Using the data below, work out how many lines contain "FrameworkAdapter", and report only that number.

■ **Provided records**:
>>>>>
(* ===== verification/SvelteAdapter.v ===== *)
(** * The Svelte 5 framework adapter: [src/svelte/adapter.ts]

    [svelteAdapter] implements [FrameworkAdapter] ([Adapters.Universal])
    with Svelte 5 runes, and the hooks of the file are the universal
    hooks over it.  The runes are those of [SvelteApp.SvelteRt]; what
    this file adds is the dependency tracking of [$effect]: the getter
    of a [$state] the adapter creates notes its cell in the runtime cell
    [rt] while an effect runs for the first time, and the effect then
    subscribes to the cells noted.  The dependencies are those of the
    first run: the effects the universal hooks create read the same
    getters on every run.  [$derived(compute())] read through its
    getter is [compute()], for a [compute] that reads [$state]s only. *)

From Stdlib Require Import ZArith String.
From stdpp Require Import base list gmap strings.
From S2P Require Import Prelude JsValue Engine Json Signal Fetch Plugins Hooks Vue Adapters SvelteApp.

Local Open Scope resig_scope.

Module SvelteAdapter.
Import VueRt SvelteRt Universal.

Section Runtime.
(** The cell of the Svelte runtime that holds, while an effect first
    runs, the cells it has read. *)
Variable rt : nat.

(** The read of a [$state] [x] by a getter. *)
Definition get_state (x : nat) : M jsval :=
  l <- read rt ;;
  (match l with
   | JArr i xs => assign rt (JArr i (xs ++ [JNum (Z.of_nat x)]))
   | _ => cret tt
   end) ;;;
  read x.

(** The cells noted in [rt]. *)
Definition noted (l : jsval) : list nat :=
  match l with
  | JArr _ xs => omap (fun v => match v with JNum n => Some (Z.to_nat n) | _ => None end) xs
  | _ => []
  end.

(** [$effect(() => fn())]: queued; its first run notes what it reads
    and subscribes the effect to it. *)
Definition tracked_effect (fn : M (option (M unit))) : M effect_obj :=
  q <- alloc (JBool false) ;; a <- alloc (JBool false) ;; cl <- alloc JUndef ;;
  let e := mk_effect q a cl in
  let job := run e (fun onCleanup => c <- fn ;; match c with Some f => onCleanup f | None => cret tt end) in
  queue_job e (i <- new_id ;; assign rt (JArr i []) ;;; job ;;;
               l <- read rt ;; assign rt JUndef ;;; track e job (noted l)) ;;;
  cret e.

(** [createSignal] (lines 13-23). *)
Definition createSignal (initialValue : jsval) : M (M jsval * (jsval -> M unit)) :=
  st <- state initialValue ;; cret (get_state st, assign_state st).

(** [createComputed] (lines 25-29). *)
Definition createComputed (compute : M jsval) : M (M jsval) := cret compute.

(** [createEffect] (lines 31-37). *)
Definition createEffect (effect : M (option (M unit))) : M unit :=
  _ <- tracked_effect effect ;; cret tt.

(** [adaptSignal] (lines 39-57): a [$state] kept in step with the
    signal by an effect that subscribes to it; the setter is the
    signal's own [_set]. *)
Definition adaptSignal (sig : sig_obj) : M (M jsval * (jsval -> M unit)) :=
  v <- Signal.value (so_cell sig) ;;
  st <- state v ;;
  _ <- tracked_effect (unsubscribe <- Signal.subscribe (so_cell sig) (assign_state st) ;;
                       cret (Some unsubscribe)) ;;
  cret (get_state st, so_set sig).

(** [toSignal] (lines 59-72): the replaced [_set] calls [setValue],
    then reads [_subscribers], a property a library signal does not
    have (its subscribers are a closure variable). *)
Definition toSignal (getValue : M jsval) (setValue : jsval -> M unit) : M sig_obj :=
  v <- getValue ;; sig <- Signal.signal v ;;
  cret (mk_sig sig (fun value =>
          setValue value ;;;
          throw_error "TypeError: Cannot read properties of undefined (reading 'forEach')")).

(** [svelteAdapter] (lines 12-73). *)
Definition svelteAdapter : FrameworkAdapter :=
  mk_adapter createSignal createComputed createEffect adaptSignal toSignal.

(** The hooks of lines 87-139. *)
Definition useSignal (initialValue : jsval) (plugins : list Plugins.plugin) :=
  usePluginSignal svelteAdapter initialValue plugins.

Definition useComputed (compute : M jsval) (plugins : list Plugins.plugin) :=
  usePluginComputed svelteAdapter compute plugins.

Definition useAsyncSignal (asyncFn : Fetch.async_fn) (initialValue : jsval) (plugins : list Plugins.plugin) :=
  usePluginAsyncSignal svelteAdapter asyncFn initialValue plugins.

Definition usePersistentSignal (key : string) (initialValue : jsval) (plugins : list Plugins.plugin) :=
  usePluginPersistentSignal svelteAdapter key initialValue plugins.

Definition useDebouncedSignal (initialValue : jsval) (delay : Z) (plugins : list Plugins.plugin) :=
  usePluginDebouncedSignal svelteAdapter initialValue delay plugins.

Definition useValidatedSignal (initialValue : jsval) (validator : jsval -> bool) (plugins : list Plugins.plugin) :=
  usePluginValidatedSignal svelteAdapter initialValue validator plugins.

Definition useMachine (initialState : jsval) (reducer : jsval -> jsval -> jsval) (plugins : list Plugins.plugin) :=
  usePluginMachine svelteAdapter initialState reducer plugins.

End Runtime.

End SvelteAdapter.

Module SvelteAdapterScenarios.
Import SvelteAdapter.

Definition st0 : store := init_store 1000.

(** [usePersistentSignal('k', 0, ...plugins)] in a runtime whose cell
    is [0]; 10 ms later its setter is called with [5]. *)
Definition sc_persist (plugins : list Plugins.plugin) : list script_step :=
  [Run (body (rt <- alloc JUndef ;; r <- usePersistentSignal rt "k" (num 0) plugins ;;
              _ <- set_timer 10 false (body (r.2 (num 5))) ;; cret tt));
   Wait 20].

(** [useDebouncedSignal(0, 100)]: [setImmediate(1)] at once, and
    [setImmediate(2)] 200 ms later; then 500 ms pass. *)
Definition sc_debounced : list script_step :=
  [Run (body (rt <- alloc JUndef ;; r <- useDebouncedSignal rt (num 0) 100 [] ;;
              r.1.2 (num 1) ;;;
              _ <- set_timer 200 false (body (r.1.2 (num 2))) ;; cret tt));
   Wait 500].

(** The effect of the Svelte [usePersistentSignal] reads the value
    through the [$state] getter, so [$effect] tracks it: a write is
    stored under the key, and nothing throws. *)
Example svelte_persist_tracked :
  exists s', run_script 200 (sc_persist []) st0 = Some s' /\
    storage s' !! "k" = Some "5" /\ trace s' = [].
Proof. run_script_tac. Qed.

(** With a plugin, the setter of the Svelte [usePersistentSignal] is the
    [_set] that [toSignal] installs: it writes the value, then throws a
    [TypeError] reading [_subscribers], which a library signal does not
    have, so the plugin (a logger) never sees the value. *)
Example svelte_toSignal_throws :
  exists s', run_script 200 (sc_persist [Plugins.loggerPlugin "p"]) st0 = Some s' /\
    storage s' !! "k" = Some "5" /\
    trace s' = [OThrow "TypeError: Cannot read properties of undefined (reading 'forEach')"].
Proof. run_script_tac. Qed.

(** The effect of the universal [usePluginDebouncedSignal] reads
    [immediate()] only inside its timer, so over Svelte it is not
    tracked and runs once: the debounced value follows the first write
    only. *)
Example svelte_debounced_once :
  exists s', run_script 200 sc_debounced st0 = Some s' /\
    cur s' 1 = num 2 /\ cur s' 2 = num 1.
Proof. run_script_tac. Qed.

End SvelteAdapterScenarios.
(* ===== verification/Regex.v ===== *)
(** * Regular expressions, as the demos' validators test them

    The demos validate e-mail addresses with
    [/^[^\s@]+@[^\s@]+\.[^\s@]+$/.test(email)]
    ([FetchDemo.tsx], line 396, and the Qwik example of
    [src/unnamed/part_008], line 326).  A pattern anchored at both ends
    and without captures or back-references tests whether the whole text
    is in the pattern's language, whatever the backtracking order of the
    engine; this file gives that language ([in_re]), an executable
    matcher by Brzozowski derivatives ([matches]) with its correctness
    ([matches_correct]), and the language of the e-mail pattern in plain
    terms ([email_re_spec]).  A text is a list of 8-bit characters, read
    as the UTF-16 code units [0]-[255] of a JavaScript string (Latin-1);
    on those, JavaScript's [\s] is the six ASCII white-space characters
    and the no-break space [U+00A0].  Code units above [255] are outside
    the model. *)

From Stdlib Require Import String Ascii Bool List.
From stdpp Require Import base tactics.
Import ListNotations.

Module Regex.

(** An item of a character class: a character or the escape [\s]. *)
Inductive class_item : Type :=
  | CChar (c : ascii)
  | CSpace.

(** The patterns: [Class true items] is [[^items]]. *)
Inductive re : Type :=
  | Empty
  | Eps
  | Lit (c : ascii)
  | Class (neg : bool) (items : list class_item)
  | Cat (r1 r2 : re)
  | Alt (r1 r2 : re)
  | Star (r : re).

(** [r+]. *)
Definition Plus (r : re) : re := Cat r (Star r).

(** [\s] on the code units [0]-[255]: space, tab, line feed, vertical
    tab, form feed, carriage return (its [WhiteSpace] and
    [LineTerminator] members below [128]) and the no-break space [160]
    (category [Zs]). *)
Definition is_space (c : ascii) : bool :=
  existsb (fun n => Nat.eqb (nat_of_ascii c) n) [32; 9; 10; 11; 12; 13; 160]%nat.

Definition item_mem (c : ascii) (i : class_item) : bool :=
  match i with CChar d => Ascii.eqb c d | CSpace => is_space c end.

Definition class_ok (neg : bool) (items : list class_item) (c : ascii) : bool :=
  xorb neg (existsb (item_mem c) items).

(** The language of a pattern. *)
Inductive in_re : re -> list ascii -> Prop :=
  | in_eps : in_re Eps []
  | in_lit c : in_re (Lit c) [c]
  | in_class neg items c : class_ok neg items c = true -> in_re (Class neg items) [c]
  | in_cat r1 r2 u v : in_re r1 u -> in_re r2 v -> in_re (Cat r1 r2) (u ++ v)
  | in_alt_l r1 r2 w : in_re r1 w -> in_re (Alt r1 r2) w
  | in_alt_r r1 r2 w : in_re r2 w -> in_re (Alt r1 r2) w
  | in_star_nil r : in_re (Star r) []
  | in_star_app r u v : in_re r u -> in_re (Star r) v -> in_re (Star r) (u ++ v).

Fixpoint nullable (r : re) : bool :=
  match r with
  | Empty | Lit _ | Class _ _ => false
  | Eps | Star _ => true
  | Cat r1 r2 => nullable r1 && nullable r2
  | Alt r1 r2 => nullable r1 || nullable r2
  end.

(** The derivative of a pattern by a character: the texts [w] such
    that [c :: w] is in the pattern. *)
Fixpoint deriv (c : ascii) (r : re) : re :=
  match r with
  | Empty | Eps => Empty
  | Lit d => if Ascii.eqb c d then Eps else Empty
  | Class neg items => if class_ok neg items c then Eps else Empty
  | Cat r1 r2 =>
      if nullable r1 then Alt (Cat (deriv c r1) r2) (deriv c r2) else Cat (deriv c r1) r2
  | Alt r1 r2 => Alt (deriv c r1) (deriv c r2)
  | Star r1 => Cat (deriv c r1) (Star r1)
  end.

Fixpoint matches (r : re) (w : list ascii) : bool :=
  match w with
  | [] => nullable r
  | c :: w' => matches (deriv c r) w'
  end.

(** [new RegExp('^' + r + '$').test(s)]. *)
Definition test (r : re) (s : string) : bool := matches r (list_ascii_of_string s).

(** [[^\s@]]. *)
Definition not_space_at : re := Class true [CSpace; CChar "@"].

(** The pattern [/^[^\s@]+@[^\s@]+\.[^\s@]+$/] of the e-mail
    validators. *)
Definition email_re : re :=
  Cat (Plus not_space_at) (Cat (Lit "@") (Cat (Plus not_space_at) (Cat (Lit ".") (Plus not_space_at)))).

(** A character of an address part: neither white space nor [@]. *)
Definition part_char (c : ascii) : bool := negb (is_space c) && negb (Ascii.eqb c "@").

End Regex.

Module RegexFacts.
Import Regex.

Lemma cat_iff r1 r2 w : in_re (Cat r1 r2) w <-> exists u v, w = u ++ v /\ in_re r1 u /\ in_re r2 v.
Proof.
  split.
  - intros H. inversion H; subst. eauto.
  - intros (u & v & -> & H1 & H2). by constructor.
Qed.

Lemma lit_iff c w : in_re (Lit c) w <-> w = [c].
Proof. split; [intros H; by inversion H | intros ->; constructor]. Qed.

Lemma class_iff neg items w : in_re (Class neg items) w <-> exists c, w = [c] /\ class_ok neg items c = true.
Proof. split; [intros H; inversion H; eauto | intros (c & -> & H); by constructor]. Qed.

Lemma nullable_sound r : nullable r = true -> in_re r [].
Proof.
  induction r; simpl; intros H; try discriminate; try apply in_eps; try apply in_star_nil.
  - apply andb_true_iff in H as [H1 H2]. change (@nil ascii) with (@nil ascii ++ []). constructor; auto.
  - apply orb_true_iff in H as [H|H]; [apply in_alt_l | apply in_alt_r]; auto.
Qed.

Lemma nullable_complete r w : in_re r w -> w = [] -> nullable r = true.
Proof.
  induction 1; simpl; intros E; try discriminate; auto.
  - apply app_eq_nil in E as [-> ->]. rewrite IHin_re1, IHin_re2; auto.
  - rewrite IHin_re; auto.
  - rewrite IHin_re; auto using orb_true_r.
Qed.

Lemma nullable_correct r : nullable r = true <-> in_re r [].
Proof. split; [apply nullable_sound | intros H; exact (nullable_complete r [] H eq_refl)]. Qed.

(** A non-empty text in [r*] starts with a non-empty text of [r]. *)
Lemma star_inv r c w :
  in_re (Star r) (c :: w) -> exists u v, w = u ++ v /\ in_re r (c :: u) /\ in_re (Star r) v.
Proof.
  intros H. remember (Star r) as s eqn:Es. remember (c :: w) as cw eqn:Ecw.
  revert w Ecw. induction H; intros w' Ecw; try discriminate.
  injection Es as <-. destruct u as [|c' u].
  - simpl in Ecw. subst. eauto.
  - injection Ecw as <- <-. eauto.
Qed.

Lemma deriv_correct c r w : in_re (deriv c r) w <-> in_re r (c :: w).
Proof.
  revert w. induction r as [| |d|neg items|r1 IH1 r2 IH2|r1 IH1 r2 IH2|r1 IH1]; intros w; simpl.
  - split; intros H; inversion H.
  - split; intros H; inversion H.
  - destruct (Ascii.eqb_spec c d) as [->|Hne]; rewrite lit_iff.
    + split; [intros H; inversion H; reflexivity | intros [= ->]; constructor].
    + split; [intros H; inversion H | intros [= ->]; congruence].
  - rewrite class_iff. destruct (class_ok neg items c) eqn:E.
    + split; [intros H; inversion H; eauto | intros (c' & [= <- ->] & _); constructor].
    + split; [intros H; inversion H | intros (c' & [= <- ->] & H); congruence].
  - rewrite cat_iff. destruct (nullable r1) eqn:En.
    + split.
      * intros H. inversion H as [| | | |??? H' E1 E2|??? H' E1 E2| |]; subst.
        -- apply cat_iff in H' as (u & v & -> & Hu & Hv). exists (c :: u), v. rewrite <- IH1. auto.
        -- exists [], (c :: w). rewrite <- nullable_correct, <- IH2. auto.
      * intros ([|c' u] & v & Ew & Hu & Hv).
        -- apply in_alt_r. simpl in Ew. subst. by apply IH2.
        -- injection Ew as <- ->. apply in_alt_l. constructor; [by apply IH1 | done].
    + rewrite cat_iff. split.
      * intros (u & v & -> & Hu & Hv). exists (c :: u), v. rewrite <- IH1. auto.
      * intros ([|c' u] & v & Ew & Hu & Hv).
        -- apply nullable_correct in Hu. congruence.
        -- injection Ew as <- ->. exists u, v. rewrite IH1. auto.
  - split; intros H; inversion H; subst.
    + apply in_alt_l. by apply IH1.
    + apply in_alt_r. by apply IH2.
    + apply in_alt_l. by apply IH1.
    + apply in_alt_r. by apply IH2.
  - rewrite cat_iff. split.
    + intros (u & v & -> & Hu & Hv). apply (in_star_app _ (c :: u) v); [by apply IH1 | done].
    + intros H. apply star_inv in H as (u & v & -> & Hu & Hv). exists u, v. rewrite IH1. auto.
Qed.

(** The matcher decides the language of the pattern. *)
Theorem matches_correct r w : matches r w = true <-> in_re r w.
Proof.
  revert r. induction w as [|c w IH]; intros r; simpl.
  - apply nullable_correct.
  - rewrite IH. apply deriv_correct.
Qed.

Lemma star_class_iff neg items w :
  in_re (Star (Class neg items)) w <-> Forall (fun c => class_ok neg items c = true) w.
Proof.
  split.
  - intros H. remember (Star (Class neg items)) as s eqn:Es.
    induction H; try discriminate; [constructor|].
    injection Es as ->. apply class_iff in H as (c & -> & Hc). constructor; auto.
  - induction 1 as [|c w Hc _ IH]; [constructor|].
    apply (in_star_app _ [c] w); [by constructor | done].
Qed.

Lemma plus_class_iff neg items w :
  in_re (Plus (Class neg items)) w <-> w <> [] /\ Forall (fun c => class_ok neg items c = true) w.
Proof.
  unfold Plus. rewrite cat_iff. split.
  - intros (u & v & -> & Hu & Hv). apply class_iff in Hu as (c & -> & Hc).
    apply star_class_iff in Hv. split; [discriminate | by constructor].
  - intros [Hne Hall]. destruct w as [|c w]; [congruence|]. inversion Hall; subst.
    exists [c], w. split; [done|]. split; [by constructor | by apply star_class_iff].
Qed.

Lemma not_space_at_ok c : class_ok true [CSpace; CChar "@"] c = part_char c.
Proof. unfold class_ok, part_char. simpl. by destruct (is_space c), (Ascii.eqb c "@"). Qed.

Lemma plus_part_iff w :
  in_re (Plus not_space_at) w <-> w <> [] /\ Forall (fun x => part_char x = true) w.
Proof.
  unfold not_space_at. rewrite plus_class_iff.
  split; intros [Hne H]; split; auto; (eapply Forall_impl; [|exact H]); intros x Hx; cbv beta in *; by rewrite not_space_at_ok in *.
Qed.

(** C31: the e-mail validator of the demos accepts exactly the texts
    [a@b.c] whose parts [a], [b] and [c] are non-empty and contain no
    white space and no [@]; [b] may contain dots, and the last dot of
    the domain need not be the one the pattern's [\.] matches. *)
Theorem email_re_spec s :
  test email_re s = true <->
  exists a b c, list_ascii_of_string s = a ++ "@"%char :: b ++ "."%char :: c /\
    a <> [] /\ b <> [] /\ c <> [] /\ Forall (fun x => part_char x = true) (a ++ b ++ c).
Proof.
  unfold test, email_re. rewrite matches_correct. split.
  - intros H. apply cat_iff in H as (a & v1 & Es & Ha & H).
    apply cat_iff in H as (u2 & v2 & -> & Hat & H). apply cat_iff in H as (b & v3 & -> & Hb & H).
    apply cat_iff in H as (u4 & c & -> & Hdot & Hc).
    apply lit_iff in Hat as ->. apply lit_iff in Hdot as ->.
    apply plus_part_iff in Ha as [Ha Fa]. apply plus_part_iff in Hb as [Hb Fb].
    apply plus_part_iff in Hc as [Hc Fc].
    exists a, b, c. rewrite Es, !Forall_app. repeat split; auto.
  - intros (a & b & c & -> & Ha & Hb & Hc & F). rewrite !Forall_app in F. destruct F as (Fa & Fb & Fc).
    apply in_cat; [by apply plus_part_iff|]. apply (in_cat _ _ ["@"%char]); [constructor|].
    apply in_cat; [by apply plus_part_iff|]. apply (in_cat _ _ ["."%char]); [constructor|].
    by apply plus_part_iff.
Qed.

(** The validator on a few addresses: a plain address passes, a missing
    domain dot, a space or a second [@] fail, and a doubled dot passes. *)
Example email_re_samples :
  test email_re "user1@example.com" = true /\ test email_re "a@b" = false /\
  test email_re "a b@c.d" = false /\ test email_re "a@b@c.d" = false /\
  test email_re "a@b..c" = true.
Proof. vm_compute. auto. Qed.

End RegexFacts.
(* ===== verification/ReactDemos.v ===== *)
(** * The React demos of [FetchDemo.tsx] and [EffectDemo.tsx]

    [src/examples/react-app/src/components/FetchDemo.tsx] holds four
    components one after the other: [FetchDemo] (lines 1-186),
    [BasicSignalDemo] (lines 187-248), [TimeSignalDemo] (lines 249-380)
    and [AdvancedDemo] (lines 381-596).  [EffectDemo.tsx] holds one.
    Each component is modelled as its render, a program of the engine
    over the hooks of [Hooks] (the React hooks of [src/src], or their
    copy [Part008] for the components that import [../hooks]), given the
    refs of the previous render ([None] at the first render), and
    returning its refs and what it shows with the handlers it hands to
    the page.  The mock API of [FetchDemo] is a pair of asynchronous
    functions whose answers a script settles; the random choices of the
    handlers are their parameters; a number typed in an input is the
    handler's parameter.  [TimeSignalDemo] is not modelled: it imports
    [use] and [time$] from the package entry point, whose React hooks
    module is not in the repository. *)

From Stdlib Require Import ZArith String Ascii.
From stdpp Require Import base list gmap strings.
From S2P Require Import Prelude JsValue Engine Json Signal Effect Fetch Plugins SignalLib Hooks Regex Demos.

Local Open Scope resig_scope.

(** Text helpers shared by the demos. *)
Module DemoText.
Import EffectReplacement.

Definition lower_char (c : ascii) : ascii :=
  let n := nat_of_ascii c in
  if (65 <=? n)%nat && (n <=? 90)%nat then ascii_of_nat (n + 32) else c.

(** [s.toLowerCase()] on ASCII text. *)
Definition js_lower (s : string) : string := string_of_list_ascii (map lower_char (list_ascii_of_string s)).

(** [s.includes(t)]. *)
Fixpoint includes (s t : string) : bool :=
  if String.prefix t s then true
  else match s with
       | EmptyString => false
       | String _ s' => includes s' t
       end.

(** A value in a template literal. *)
Definition show (v : jsval) : string := interp v.

End DemoText.

Module FetchDemoApp.
Import DemoText.

(** [mockApi.getUser(id)] and [mockApi.getPosts(userId)] (lines 4-20):
    asynchronous calls of the functions [api] whose answers (after a
    random delay, with a random failure) are settled by the script. *)
Definition getUser (api : nat) (id : jsval) : Fetch.async_fn := fun ok err => invoke api id ok err.
Definition getPosts (api : nat) (userId : jsval) : Fetch.async_fn := fun ok err => invoke api userId ok err.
<<<<<
■ **Answer to the problem**:
2